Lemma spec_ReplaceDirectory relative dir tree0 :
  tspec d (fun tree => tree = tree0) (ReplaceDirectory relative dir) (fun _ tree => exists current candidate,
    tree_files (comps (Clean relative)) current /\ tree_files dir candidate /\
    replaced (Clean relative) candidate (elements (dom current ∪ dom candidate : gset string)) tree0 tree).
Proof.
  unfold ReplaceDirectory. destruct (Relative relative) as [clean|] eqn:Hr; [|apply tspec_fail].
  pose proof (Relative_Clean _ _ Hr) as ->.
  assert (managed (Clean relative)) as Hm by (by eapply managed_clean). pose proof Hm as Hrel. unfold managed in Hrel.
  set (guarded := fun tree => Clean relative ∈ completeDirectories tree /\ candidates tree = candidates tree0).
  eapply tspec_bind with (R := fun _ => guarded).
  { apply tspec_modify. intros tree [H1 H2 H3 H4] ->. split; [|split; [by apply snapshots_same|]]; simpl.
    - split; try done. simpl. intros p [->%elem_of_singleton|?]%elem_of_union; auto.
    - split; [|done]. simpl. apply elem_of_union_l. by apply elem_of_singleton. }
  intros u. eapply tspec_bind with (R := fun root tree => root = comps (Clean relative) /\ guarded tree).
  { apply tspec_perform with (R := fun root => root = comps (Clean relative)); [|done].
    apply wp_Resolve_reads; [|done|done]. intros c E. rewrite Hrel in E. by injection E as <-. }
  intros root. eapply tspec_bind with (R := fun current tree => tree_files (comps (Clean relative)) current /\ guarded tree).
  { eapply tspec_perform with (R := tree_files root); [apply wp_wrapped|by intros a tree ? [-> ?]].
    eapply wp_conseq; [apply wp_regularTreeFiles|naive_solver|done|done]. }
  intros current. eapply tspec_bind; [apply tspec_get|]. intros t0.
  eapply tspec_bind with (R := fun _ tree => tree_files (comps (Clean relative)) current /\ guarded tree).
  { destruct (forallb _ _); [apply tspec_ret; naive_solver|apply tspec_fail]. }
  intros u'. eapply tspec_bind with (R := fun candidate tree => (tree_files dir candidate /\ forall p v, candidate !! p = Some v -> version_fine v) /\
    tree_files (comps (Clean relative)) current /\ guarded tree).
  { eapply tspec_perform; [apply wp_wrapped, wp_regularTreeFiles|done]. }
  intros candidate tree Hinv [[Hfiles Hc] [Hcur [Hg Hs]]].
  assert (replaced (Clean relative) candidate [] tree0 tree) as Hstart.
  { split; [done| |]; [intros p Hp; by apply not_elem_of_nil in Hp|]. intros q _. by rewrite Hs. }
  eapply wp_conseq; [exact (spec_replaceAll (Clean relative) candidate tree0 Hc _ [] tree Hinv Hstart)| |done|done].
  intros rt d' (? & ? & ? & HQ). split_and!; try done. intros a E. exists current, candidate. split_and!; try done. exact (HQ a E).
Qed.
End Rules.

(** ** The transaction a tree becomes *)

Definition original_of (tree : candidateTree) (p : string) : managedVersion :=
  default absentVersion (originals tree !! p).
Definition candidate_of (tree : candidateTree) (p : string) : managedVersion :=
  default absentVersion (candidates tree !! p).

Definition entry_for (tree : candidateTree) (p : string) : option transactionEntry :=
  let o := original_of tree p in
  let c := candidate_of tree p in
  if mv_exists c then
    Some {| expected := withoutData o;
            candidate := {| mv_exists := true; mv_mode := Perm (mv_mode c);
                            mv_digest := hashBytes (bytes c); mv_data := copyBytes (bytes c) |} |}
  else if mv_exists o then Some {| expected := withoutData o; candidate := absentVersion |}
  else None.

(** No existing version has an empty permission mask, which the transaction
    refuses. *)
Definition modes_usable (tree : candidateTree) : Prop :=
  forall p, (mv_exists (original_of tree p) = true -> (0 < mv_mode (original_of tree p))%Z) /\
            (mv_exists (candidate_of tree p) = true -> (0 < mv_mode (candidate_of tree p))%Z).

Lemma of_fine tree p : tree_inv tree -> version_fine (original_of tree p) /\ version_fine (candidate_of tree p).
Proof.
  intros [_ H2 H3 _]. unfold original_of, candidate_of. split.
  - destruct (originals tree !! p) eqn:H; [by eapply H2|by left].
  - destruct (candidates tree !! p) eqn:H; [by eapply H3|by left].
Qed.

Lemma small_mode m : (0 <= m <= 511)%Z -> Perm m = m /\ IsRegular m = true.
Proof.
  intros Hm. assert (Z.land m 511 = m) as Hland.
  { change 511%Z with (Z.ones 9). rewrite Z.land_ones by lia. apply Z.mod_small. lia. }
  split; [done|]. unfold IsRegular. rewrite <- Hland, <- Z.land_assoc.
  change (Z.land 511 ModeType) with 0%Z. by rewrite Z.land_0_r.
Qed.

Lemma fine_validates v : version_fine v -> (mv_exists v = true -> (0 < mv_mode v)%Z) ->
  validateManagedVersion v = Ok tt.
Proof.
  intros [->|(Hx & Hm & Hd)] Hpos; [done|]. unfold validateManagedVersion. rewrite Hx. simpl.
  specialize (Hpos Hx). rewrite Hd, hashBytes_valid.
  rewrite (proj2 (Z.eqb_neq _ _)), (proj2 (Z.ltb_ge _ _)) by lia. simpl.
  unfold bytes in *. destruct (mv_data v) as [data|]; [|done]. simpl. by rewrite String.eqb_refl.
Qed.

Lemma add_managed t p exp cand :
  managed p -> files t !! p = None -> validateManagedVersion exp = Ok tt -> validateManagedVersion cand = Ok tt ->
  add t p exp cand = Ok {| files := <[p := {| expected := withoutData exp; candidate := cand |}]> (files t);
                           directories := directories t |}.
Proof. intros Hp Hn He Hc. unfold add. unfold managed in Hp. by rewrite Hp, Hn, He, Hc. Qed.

----------

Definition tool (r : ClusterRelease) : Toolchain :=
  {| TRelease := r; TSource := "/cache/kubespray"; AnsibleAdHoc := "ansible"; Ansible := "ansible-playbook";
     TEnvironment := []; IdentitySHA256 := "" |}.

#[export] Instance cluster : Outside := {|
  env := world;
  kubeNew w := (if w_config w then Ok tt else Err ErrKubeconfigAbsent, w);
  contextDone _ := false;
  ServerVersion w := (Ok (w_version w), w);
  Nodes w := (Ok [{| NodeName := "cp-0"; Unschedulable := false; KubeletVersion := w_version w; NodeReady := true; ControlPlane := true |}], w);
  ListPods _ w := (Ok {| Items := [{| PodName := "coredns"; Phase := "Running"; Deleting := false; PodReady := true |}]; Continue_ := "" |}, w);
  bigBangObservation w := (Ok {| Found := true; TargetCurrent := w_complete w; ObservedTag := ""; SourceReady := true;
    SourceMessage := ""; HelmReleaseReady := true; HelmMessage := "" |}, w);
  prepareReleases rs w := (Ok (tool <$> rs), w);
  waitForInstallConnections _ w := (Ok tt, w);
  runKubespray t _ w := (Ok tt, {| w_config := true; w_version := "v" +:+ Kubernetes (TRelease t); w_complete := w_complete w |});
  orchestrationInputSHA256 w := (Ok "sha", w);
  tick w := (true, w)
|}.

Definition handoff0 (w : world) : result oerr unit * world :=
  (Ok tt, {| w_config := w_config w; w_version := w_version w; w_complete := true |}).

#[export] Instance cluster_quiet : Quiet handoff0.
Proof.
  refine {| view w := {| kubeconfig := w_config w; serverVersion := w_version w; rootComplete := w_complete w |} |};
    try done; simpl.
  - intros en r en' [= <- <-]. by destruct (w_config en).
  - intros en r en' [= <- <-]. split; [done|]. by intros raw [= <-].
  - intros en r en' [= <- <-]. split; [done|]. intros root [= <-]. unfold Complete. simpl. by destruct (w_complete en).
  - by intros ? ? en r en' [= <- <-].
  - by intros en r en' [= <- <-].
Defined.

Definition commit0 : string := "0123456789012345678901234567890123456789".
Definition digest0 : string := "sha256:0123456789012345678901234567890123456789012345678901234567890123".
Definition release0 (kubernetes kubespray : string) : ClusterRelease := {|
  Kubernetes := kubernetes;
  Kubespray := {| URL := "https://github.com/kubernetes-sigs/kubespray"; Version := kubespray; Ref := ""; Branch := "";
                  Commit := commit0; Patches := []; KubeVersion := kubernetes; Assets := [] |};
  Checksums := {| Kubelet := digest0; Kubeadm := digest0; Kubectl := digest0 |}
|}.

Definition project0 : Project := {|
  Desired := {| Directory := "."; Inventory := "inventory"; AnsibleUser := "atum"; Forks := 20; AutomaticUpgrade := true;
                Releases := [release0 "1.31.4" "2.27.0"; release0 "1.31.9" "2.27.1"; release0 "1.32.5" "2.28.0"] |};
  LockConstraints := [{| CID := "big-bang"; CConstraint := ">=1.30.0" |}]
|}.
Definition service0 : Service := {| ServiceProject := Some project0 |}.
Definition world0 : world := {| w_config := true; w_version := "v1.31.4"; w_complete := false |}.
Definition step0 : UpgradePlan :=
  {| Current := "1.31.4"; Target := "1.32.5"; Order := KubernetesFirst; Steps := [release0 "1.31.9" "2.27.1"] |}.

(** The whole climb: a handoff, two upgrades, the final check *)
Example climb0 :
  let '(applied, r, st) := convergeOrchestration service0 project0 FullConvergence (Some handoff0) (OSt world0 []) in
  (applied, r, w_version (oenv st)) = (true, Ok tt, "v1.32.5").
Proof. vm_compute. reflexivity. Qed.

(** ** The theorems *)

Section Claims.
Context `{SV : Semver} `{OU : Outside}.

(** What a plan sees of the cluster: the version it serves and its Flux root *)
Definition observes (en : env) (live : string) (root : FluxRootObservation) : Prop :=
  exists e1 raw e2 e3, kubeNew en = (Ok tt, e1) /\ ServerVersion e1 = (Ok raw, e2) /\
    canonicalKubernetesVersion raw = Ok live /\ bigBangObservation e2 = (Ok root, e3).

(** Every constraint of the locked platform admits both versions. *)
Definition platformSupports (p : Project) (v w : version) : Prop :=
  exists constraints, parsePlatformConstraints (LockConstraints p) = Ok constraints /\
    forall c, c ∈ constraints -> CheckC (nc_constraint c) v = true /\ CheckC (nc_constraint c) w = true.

----------

Aim of the task
Among the records above, a stretch begins at the line containing "Lemma spec_ReplaceDirectory relative" and ends at the line containing "assert (managed (Clean". Restate that stretch word for word, and nothing else.

Finished exercise
Lemma spec_ReplaceDirectory relative dir tree0 :
  tspec d (fun tree => tree = tree0) (ReplaceDirectory relative dir) (fun _ tree => exists current candidate,
    tree_files (comps (Clean relative)) current /\ tree_files dir candidate /\
    replaced (Clean relative) candidate (elements (dom current ∪ dom candidate : gset string)) tree0 tree).
Proof.
  unfold ReplaceDirectory. destruct (Relative relative) as [clean|] eqn:Hr; [|apply tspec_fail].
  pose proof (Relative_Clean _ _ Hr) as ->.
  assert (managed (Clean relative)) as Hm by (by eapply managed_clean). pose proof Hm as Hrel. unfold managed in Hrel.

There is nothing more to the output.